Work to complete: Please take the records that follow and repeat exactly the lines starting with the line with "apply_sharding (apply_sharding dp" and going on through the line with "(** X8: after".

Saved data entries
§

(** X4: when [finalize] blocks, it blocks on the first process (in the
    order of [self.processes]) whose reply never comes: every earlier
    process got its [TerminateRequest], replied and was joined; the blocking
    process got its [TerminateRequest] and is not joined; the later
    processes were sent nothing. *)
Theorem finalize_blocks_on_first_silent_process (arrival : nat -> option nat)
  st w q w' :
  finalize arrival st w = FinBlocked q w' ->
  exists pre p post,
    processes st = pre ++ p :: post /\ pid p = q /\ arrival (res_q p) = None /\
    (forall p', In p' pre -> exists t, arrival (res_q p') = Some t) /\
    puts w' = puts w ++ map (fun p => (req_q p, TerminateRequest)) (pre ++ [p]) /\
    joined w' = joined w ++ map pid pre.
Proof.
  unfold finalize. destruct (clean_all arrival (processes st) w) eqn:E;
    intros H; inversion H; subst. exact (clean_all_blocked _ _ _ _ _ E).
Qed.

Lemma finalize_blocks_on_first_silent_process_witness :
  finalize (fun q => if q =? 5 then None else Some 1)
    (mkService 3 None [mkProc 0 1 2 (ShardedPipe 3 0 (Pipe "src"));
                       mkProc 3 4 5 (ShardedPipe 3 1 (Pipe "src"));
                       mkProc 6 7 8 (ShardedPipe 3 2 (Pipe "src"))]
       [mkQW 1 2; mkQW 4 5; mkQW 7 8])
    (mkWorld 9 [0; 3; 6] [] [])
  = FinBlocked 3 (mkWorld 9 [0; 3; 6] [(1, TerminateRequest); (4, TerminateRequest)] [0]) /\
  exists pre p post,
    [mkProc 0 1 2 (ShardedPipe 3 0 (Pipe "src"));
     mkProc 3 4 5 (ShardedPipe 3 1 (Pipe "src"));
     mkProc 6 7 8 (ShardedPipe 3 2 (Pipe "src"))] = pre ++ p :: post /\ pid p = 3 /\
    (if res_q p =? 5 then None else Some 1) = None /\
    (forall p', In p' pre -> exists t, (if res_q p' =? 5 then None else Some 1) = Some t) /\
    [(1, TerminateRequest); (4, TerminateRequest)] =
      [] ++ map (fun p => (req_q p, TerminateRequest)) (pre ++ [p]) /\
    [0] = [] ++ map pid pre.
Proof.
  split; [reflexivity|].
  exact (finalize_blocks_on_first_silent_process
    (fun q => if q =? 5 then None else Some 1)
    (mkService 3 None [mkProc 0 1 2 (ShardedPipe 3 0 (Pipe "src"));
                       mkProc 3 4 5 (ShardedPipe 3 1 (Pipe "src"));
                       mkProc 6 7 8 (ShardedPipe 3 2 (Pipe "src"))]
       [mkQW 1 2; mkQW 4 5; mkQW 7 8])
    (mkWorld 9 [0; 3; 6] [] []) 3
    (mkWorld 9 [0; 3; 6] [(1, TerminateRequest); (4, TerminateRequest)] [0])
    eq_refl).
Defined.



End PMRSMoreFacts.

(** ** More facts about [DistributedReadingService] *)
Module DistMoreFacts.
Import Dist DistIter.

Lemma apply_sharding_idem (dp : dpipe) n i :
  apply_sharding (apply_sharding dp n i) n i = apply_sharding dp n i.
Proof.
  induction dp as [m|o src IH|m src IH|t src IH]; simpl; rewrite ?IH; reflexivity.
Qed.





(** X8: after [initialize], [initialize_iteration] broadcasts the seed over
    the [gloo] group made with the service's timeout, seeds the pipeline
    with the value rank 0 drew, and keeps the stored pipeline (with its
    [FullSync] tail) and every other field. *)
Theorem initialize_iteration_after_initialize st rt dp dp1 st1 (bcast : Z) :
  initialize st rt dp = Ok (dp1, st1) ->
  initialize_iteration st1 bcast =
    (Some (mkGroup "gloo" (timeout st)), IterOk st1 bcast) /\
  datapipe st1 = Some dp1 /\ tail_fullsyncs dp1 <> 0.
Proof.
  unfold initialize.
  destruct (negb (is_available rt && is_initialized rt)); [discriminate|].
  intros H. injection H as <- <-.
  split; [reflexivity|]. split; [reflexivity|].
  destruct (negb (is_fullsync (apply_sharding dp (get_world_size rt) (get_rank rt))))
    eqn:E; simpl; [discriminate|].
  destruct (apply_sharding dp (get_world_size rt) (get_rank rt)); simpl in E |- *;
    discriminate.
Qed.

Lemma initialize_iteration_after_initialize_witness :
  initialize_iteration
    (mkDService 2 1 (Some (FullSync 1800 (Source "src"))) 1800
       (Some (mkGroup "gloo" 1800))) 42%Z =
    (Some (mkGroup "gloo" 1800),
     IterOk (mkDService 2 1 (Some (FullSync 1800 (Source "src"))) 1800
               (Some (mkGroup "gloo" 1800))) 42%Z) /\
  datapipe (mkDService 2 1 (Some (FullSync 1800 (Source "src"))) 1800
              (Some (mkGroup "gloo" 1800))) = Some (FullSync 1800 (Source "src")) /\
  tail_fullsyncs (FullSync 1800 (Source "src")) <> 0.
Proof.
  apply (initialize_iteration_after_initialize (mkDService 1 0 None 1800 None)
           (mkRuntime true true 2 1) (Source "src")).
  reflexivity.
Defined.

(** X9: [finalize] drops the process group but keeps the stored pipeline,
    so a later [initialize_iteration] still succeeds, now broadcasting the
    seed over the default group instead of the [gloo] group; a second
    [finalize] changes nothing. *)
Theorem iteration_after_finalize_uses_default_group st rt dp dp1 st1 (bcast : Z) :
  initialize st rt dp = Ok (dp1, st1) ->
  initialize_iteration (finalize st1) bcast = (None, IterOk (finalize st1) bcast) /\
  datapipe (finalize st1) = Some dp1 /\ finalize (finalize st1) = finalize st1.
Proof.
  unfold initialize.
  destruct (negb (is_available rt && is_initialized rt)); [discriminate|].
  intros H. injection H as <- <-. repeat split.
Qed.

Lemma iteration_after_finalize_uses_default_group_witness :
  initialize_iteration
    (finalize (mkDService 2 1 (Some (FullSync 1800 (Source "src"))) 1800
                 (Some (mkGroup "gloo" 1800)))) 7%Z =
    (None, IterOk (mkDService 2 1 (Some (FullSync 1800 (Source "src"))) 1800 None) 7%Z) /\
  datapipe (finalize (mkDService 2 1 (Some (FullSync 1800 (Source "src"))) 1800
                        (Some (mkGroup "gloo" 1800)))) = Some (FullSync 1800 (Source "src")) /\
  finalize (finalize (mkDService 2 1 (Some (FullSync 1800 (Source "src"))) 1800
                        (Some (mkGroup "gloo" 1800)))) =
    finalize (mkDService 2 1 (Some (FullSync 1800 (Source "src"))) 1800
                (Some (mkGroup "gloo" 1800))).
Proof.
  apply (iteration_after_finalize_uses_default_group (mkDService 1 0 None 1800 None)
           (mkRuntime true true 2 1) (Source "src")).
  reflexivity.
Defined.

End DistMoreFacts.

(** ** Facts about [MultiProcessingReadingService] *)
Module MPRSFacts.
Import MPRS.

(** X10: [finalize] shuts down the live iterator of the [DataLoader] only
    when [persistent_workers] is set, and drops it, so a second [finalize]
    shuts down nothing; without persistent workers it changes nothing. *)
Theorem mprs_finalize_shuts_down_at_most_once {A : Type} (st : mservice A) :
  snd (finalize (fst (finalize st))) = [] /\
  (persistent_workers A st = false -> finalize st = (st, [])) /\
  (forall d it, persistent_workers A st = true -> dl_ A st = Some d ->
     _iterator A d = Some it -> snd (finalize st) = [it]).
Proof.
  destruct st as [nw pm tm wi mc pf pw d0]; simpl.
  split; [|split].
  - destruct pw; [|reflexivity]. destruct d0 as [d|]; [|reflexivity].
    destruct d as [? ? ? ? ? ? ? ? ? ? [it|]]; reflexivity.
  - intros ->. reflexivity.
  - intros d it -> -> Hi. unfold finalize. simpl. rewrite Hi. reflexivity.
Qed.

§

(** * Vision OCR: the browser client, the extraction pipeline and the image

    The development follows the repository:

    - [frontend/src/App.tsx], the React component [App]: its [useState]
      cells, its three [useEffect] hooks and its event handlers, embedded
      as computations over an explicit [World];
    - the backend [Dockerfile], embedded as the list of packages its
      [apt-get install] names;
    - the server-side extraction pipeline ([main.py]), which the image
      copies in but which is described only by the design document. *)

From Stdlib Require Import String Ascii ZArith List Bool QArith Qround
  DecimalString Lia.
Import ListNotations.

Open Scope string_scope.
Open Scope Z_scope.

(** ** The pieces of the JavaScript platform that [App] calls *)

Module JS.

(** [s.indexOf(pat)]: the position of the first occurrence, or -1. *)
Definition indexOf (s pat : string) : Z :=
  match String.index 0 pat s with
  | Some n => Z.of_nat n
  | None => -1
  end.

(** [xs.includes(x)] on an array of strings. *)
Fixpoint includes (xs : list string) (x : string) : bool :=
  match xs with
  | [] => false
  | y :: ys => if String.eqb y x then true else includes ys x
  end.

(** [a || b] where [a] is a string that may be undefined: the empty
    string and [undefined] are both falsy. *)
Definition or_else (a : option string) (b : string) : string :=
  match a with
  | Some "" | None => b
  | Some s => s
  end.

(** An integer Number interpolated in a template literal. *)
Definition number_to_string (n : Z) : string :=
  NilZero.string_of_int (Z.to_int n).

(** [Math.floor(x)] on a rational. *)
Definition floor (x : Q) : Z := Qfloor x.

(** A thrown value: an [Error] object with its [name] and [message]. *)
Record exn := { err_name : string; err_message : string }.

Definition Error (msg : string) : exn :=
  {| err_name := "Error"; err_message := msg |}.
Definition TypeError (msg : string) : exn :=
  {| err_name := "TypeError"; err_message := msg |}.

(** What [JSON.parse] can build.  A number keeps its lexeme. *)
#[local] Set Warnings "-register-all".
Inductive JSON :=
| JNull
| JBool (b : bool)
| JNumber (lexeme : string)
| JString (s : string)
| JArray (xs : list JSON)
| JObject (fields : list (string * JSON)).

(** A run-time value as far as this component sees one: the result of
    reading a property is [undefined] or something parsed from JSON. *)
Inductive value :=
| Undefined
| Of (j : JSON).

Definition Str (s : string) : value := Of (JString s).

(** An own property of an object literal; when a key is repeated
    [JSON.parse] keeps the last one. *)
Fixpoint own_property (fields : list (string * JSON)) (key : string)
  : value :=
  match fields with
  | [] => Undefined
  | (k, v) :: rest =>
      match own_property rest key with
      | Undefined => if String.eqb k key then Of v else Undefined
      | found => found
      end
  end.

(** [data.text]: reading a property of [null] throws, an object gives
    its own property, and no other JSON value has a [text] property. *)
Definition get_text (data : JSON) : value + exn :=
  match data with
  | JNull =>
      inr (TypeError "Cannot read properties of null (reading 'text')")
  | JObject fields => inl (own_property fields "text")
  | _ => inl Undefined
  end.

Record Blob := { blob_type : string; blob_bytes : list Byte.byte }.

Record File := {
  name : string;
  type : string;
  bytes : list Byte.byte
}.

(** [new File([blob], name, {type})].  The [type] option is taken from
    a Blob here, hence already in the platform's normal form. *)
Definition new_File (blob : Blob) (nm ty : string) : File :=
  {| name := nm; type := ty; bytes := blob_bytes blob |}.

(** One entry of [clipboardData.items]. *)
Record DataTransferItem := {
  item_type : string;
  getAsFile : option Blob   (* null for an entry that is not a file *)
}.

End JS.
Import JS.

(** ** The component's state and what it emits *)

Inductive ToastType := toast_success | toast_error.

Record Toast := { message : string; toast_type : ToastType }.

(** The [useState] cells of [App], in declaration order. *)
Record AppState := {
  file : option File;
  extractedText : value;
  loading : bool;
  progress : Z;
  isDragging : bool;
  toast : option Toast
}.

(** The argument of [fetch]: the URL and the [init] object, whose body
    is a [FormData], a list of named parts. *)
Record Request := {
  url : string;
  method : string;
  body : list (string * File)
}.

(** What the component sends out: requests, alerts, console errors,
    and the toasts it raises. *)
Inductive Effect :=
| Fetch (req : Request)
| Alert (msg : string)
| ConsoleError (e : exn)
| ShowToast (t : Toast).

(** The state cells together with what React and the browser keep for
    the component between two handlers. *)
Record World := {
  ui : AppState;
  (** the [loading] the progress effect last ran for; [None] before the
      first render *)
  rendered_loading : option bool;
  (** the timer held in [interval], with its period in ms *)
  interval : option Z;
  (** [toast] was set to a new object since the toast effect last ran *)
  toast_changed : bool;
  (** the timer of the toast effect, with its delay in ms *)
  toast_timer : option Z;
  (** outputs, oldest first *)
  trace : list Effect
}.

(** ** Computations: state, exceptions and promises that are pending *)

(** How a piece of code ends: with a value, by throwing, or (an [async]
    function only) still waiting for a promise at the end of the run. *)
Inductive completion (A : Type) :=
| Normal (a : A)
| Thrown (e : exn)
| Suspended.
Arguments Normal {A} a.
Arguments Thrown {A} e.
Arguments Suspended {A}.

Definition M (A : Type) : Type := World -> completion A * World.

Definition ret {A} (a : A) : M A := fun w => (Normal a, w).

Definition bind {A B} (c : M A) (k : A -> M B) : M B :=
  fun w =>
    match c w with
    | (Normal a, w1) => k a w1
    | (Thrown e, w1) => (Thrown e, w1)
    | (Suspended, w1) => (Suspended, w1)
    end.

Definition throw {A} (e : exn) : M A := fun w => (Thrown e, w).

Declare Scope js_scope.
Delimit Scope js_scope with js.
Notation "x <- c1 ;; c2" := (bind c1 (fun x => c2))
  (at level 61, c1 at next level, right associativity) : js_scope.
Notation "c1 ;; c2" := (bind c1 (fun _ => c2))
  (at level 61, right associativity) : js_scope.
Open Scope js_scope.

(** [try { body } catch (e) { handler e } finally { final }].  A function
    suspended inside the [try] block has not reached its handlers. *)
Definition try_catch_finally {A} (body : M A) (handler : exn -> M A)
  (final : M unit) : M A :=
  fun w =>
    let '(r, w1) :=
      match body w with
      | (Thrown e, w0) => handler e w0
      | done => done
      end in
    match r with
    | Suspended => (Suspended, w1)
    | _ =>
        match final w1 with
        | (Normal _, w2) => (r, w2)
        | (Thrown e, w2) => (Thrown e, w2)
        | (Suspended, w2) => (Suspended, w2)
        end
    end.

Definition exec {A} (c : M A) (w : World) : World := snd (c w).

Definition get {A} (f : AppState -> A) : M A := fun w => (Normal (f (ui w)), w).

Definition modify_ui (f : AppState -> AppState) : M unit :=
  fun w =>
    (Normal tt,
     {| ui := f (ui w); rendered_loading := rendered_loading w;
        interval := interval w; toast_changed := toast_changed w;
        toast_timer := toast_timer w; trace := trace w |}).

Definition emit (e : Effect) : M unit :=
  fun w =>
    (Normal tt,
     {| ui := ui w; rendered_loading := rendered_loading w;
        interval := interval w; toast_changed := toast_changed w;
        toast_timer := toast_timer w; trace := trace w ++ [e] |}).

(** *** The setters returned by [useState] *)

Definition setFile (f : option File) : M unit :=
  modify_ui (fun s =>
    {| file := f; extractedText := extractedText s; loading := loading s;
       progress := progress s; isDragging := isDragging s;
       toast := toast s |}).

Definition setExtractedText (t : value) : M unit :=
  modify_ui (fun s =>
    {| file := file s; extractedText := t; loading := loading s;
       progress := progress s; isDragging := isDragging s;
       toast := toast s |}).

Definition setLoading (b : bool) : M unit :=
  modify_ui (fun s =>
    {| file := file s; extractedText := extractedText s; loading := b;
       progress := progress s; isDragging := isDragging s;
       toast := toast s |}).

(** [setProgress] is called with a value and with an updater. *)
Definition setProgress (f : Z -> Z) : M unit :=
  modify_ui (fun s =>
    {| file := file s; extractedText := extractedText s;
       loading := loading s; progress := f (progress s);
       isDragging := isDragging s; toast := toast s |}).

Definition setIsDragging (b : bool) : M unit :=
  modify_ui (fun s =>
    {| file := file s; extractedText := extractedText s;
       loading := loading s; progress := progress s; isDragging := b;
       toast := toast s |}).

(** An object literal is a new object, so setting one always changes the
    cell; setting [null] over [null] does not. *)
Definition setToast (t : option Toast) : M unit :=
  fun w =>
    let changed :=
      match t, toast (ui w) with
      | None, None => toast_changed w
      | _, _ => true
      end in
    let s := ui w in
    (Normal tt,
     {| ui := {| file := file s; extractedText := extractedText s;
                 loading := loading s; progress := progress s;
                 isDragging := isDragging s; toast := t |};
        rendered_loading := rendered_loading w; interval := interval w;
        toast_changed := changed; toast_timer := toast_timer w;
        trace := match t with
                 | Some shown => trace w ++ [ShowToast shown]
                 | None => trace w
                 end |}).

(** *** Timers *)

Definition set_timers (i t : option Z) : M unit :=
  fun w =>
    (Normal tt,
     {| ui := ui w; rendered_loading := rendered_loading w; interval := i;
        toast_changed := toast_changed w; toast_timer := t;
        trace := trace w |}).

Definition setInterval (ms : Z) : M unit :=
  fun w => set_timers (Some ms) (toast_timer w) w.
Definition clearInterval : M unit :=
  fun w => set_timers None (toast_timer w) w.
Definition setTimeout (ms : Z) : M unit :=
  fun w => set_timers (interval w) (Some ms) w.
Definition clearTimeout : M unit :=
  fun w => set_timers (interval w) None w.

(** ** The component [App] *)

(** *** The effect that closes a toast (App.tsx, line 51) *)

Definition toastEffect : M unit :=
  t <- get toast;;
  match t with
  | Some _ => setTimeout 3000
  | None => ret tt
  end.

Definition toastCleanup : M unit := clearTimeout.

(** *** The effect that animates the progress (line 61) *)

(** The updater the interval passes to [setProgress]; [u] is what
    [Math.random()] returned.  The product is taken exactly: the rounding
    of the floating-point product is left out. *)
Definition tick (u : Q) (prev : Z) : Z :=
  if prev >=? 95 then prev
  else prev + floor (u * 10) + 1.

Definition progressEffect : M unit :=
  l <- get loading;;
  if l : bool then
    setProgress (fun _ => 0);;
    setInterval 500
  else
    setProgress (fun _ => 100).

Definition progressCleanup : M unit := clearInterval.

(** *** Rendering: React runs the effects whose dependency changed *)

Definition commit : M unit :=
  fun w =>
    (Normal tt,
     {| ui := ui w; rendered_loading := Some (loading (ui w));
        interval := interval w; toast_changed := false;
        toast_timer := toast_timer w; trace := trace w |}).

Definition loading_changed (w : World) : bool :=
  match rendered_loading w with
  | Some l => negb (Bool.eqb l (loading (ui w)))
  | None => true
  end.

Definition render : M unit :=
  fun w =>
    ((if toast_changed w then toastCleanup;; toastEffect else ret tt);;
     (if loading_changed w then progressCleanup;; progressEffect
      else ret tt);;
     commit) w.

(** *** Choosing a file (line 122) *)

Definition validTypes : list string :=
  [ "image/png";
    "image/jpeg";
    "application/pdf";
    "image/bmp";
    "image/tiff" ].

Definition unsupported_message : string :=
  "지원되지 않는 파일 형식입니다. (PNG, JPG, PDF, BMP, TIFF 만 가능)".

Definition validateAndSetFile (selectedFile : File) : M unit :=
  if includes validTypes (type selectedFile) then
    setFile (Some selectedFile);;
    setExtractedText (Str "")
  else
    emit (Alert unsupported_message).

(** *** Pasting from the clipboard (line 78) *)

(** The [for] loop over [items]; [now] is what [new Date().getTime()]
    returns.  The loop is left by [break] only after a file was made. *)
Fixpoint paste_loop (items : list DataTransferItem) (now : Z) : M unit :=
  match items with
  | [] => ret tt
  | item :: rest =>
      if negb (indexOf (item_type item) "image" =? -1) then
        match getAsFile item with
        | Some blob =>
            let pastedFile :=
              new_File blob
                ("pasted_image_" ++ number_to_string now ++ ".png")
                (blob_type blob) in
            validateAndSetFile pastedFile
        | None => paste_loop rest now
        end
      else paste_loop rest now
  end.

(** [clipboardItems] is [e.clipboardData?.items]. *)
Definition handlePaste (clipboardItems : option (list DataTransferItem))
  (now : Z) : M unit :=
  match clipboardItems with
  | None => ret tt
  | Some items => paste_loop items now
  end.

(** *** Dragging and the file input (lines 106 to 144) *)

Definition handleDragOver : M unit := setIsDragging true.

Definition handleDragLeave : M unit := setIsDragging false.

§

Exercise output:
  apply_sharding (apply_sharding dp n i) n i = apply_sharding dp n i.
Proof.
  induction dp as [m|o src IH|m src IH|t src IH]; simpl; rewrite ?IH; reflexivity.
Qed.





(** X8: after [initialize], [initialize_iteration] broadcasts the seed over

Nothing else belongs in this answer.